Não se pode ignorar, evidentemente, a importância da visão manifestada pelo mentor da comunidade que cuida dos deficientes auditivos, quando ressalta que a surdez não deve ser encarada como uma doença.
É uma advertência contra o preconceito, tantas vezes presente, em relação a deficiências de qualquer natureza, como o excesso de peso, as deficiências físicas e tantas outras, com as quais aqueles que as enfrentam acabam convivendo, ouvindo apelidos e chacotas ofensivas.
Poucos podem ter chegado a essas reflexões ao assistir ao filme O Som do Silêncio, numa época em que essas circunstâncias da vida servem, maliciosamente, para a prática do repulsivo bullying nas escolas.
A preciosidade do silêncio
Mais do que um filme, O Som do Silêncio nos ensurdece e passa a ser – portanto – uma advertência numa época em que se faz tanto barulho por coisas, tantas vezes, sem tanta importância.
E que levam inúmeras pessoas a se esquecerem da importância do Som do Silêncio para reflexões fundamentais sobre a própria existência.

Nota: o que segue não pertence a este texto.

(** Applying a stored child that was not applied before. *)
Lemma applyTip_child m a i b bs bs' t r : mgr_inv g m a -> writable -> past_cut (m_tipState m) ->
  known a i -> 0 < ci_Height i -> as_block a !! ci_ID i = Some (b, None) ->
  parent_index i (Block_Header b) = Tip m -> is_u64 (ci_Height (Tip m) + 1) ->
  st_SupplementTipBlock (m_store m) b = Ok bs ->
  overwriteExpirations (m_expiringFileContractOrder m) (Block_ID b) bs = Ok bs' ->
  ValidateBlock (m_tipState m) b bs' = Ok tt -> ApplyBlock (m_tipState m) b bs' t = Ok r ->
  (forall t cs cau, ApplyBlock (m_tipState m) b bs' t = Ok (cs, cau) ->
     is_Ok (applyPoolUpdate (m_txpool m) cau cs)) ->
  exists m', applyTip m i = Ok (m', None).
Proof.
  intros [Hrep Hok Htip Hbest _ Hg] [_ W1 W2 W3] Hc Hk Hpos Hb Ep Hu Hs Ho Hv Ha Hpool.
  assert (b_ParentID b = ci_ID (Tip m)) as Epar by (by rewrite <- Ep).
  assert (b_ParentID b <> zeroHash) as Hnz by (rewrite Epar; by eapply known_nonzero).
  destruct (rep_AncestorTimestamp _ _ _ _ _ Hrep Hok Hbest Htip) as [t' Ht]. rewrite <- Epar in Ht.
  destruct (ApplyBlock_any_time _ _ _ _ _ t' Hc Epar Hnz Hu Ha) as (cs & cau & Ea).
  destruct (Hpool _ _ _ Ea) as [p Hp]. pose proof (rep_storable _ _ _ _ _ Hrep Hb) as Hst.
  assert (good_state cs) as Hgc by (by eapply good_child).
  assert (wf_supplement (Some bs')) as Hbs by (eapply overwriteExpirations_wf; [exact Ho|by eapply rep_Supplement]).
  destruct (W1 (m_store m) a cs Hrep Hgc) as [s1 E1]. pose proof (rep_AddState _ _ _ _ Hrep Hgc E1) as Hrep1.
  destruct (W2 s1 _ b (Some bs') Hrep1 Hst Hbs) as [s2 E2]. pose proof (rep_AddBlock _ _ _ _ _ Hrep1 Hst Hbs E2) as Hrep2.
  destruct (W3 s2 _ cs cau Hrep2 Hgc) as [s3 E3].
  exists (set_tip m s3 p cs). unfold applyTip. rewrite (rep_Block _ _ _ Hrep), Hb. cbn [mbind outcome_bind].
  rewrite bool_decide_true by done. cbn [negb]. rewrite Hs. cbn [mbind outcome_bind]. rewrite Ho. cbn [or_return].
  rewrite Hv. cbn [or_return]. rewrite Ht. cbn [mbind outcome_bind]. rewrite Ea. cbn [mbind outcome_bind].
  rewrite E1. cbn [mbind outcome_bind]. rewrite E2. cbn [mbind outcome_bind]. unfold commitTip.
  rewrite E3. cbn [mbind outcome_bind]. rewrite Hp. reflexivity.
Qed.

(** The way from the tip to its child is to apply the child and to flush. *)
Lemma reorgTo_child m a i hd : mgr_inv g m a -> known a i -> 0 < ci_Height i ->
  as_header a !! ci_ID i = Some hd -> parent_index i hd = Tip m ->
  reorgTo m i = ('(m1, err) ← applyTip m i;
                 match err with
                 | Some e => Ok (m1, Some e)
                 | None => '(s, err) ← st_Flush (m_store m1);
                           match err with Some e => Ok (set_store m1 s, Some e) | None => m2 ← resetPool (set_store m1 s) []; Ok (m2, None) end
                 end).
Proof.
  intros Hinv Hk Hpos Hh Ep. unfold reorgTo. rewrite (child_path m a i hd Hinv Hk Hpos Hh Ep).
  cbn [or_return revertTips length mbind outcome_bind applyTips]. destruct (applyTip m i) as [[m1 [e|]]| |]; [done| |done|done].
  cbn [mbind outcome_bind]. by destruct (st_Flush (m_store m1)) as [[s [e|]]| |].
Qed.

(** The store supplements the block and it is valid with its supplement. *)
Definition supplemented m (b : Block) : Prop := exists bs bs', st_SupplementTipBlock (m_store m) b = Ok bs /\
  overwriteExpirations (m_expiringFileContractOrder m) (Block_ID b) bs = Ok bs' /\ ValidateBlock (m_tipState m) b bs' = Ok tt.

Sintomaticamente, o mentor da comunidade lembra que perdeu a audição exatamente durante a guerra, o barulho mais ensurdecedor que ameaça a sobrevivência da dita Humanidade desde que ela existe.
Por todos esses motivos, que O Som do Silêncio nos ensine a ouvir melhor.
É a grande lição que, afinal, Ruben acabou aprendendo.
O Som do Silêncio (Sound of Metal)
Produção de 2020 (EUA e Bélgica)
Direção: Darius Marder
Roteiro: Darius Marder e Abraham Marder
Criadores: Derek Cianfrance e Darius Marder
Trilha sonora: Abraham Marder e Nicolas Becker
Parte do Elenco (na ordem das fotos):
Riz Ahmed (Ruben), Olivia Cooke (Lou), Paul Raci (Joe), Lauren Ridloff (Diane), Chris Perfetti (Harlan), Mathieu Amalric (Richard).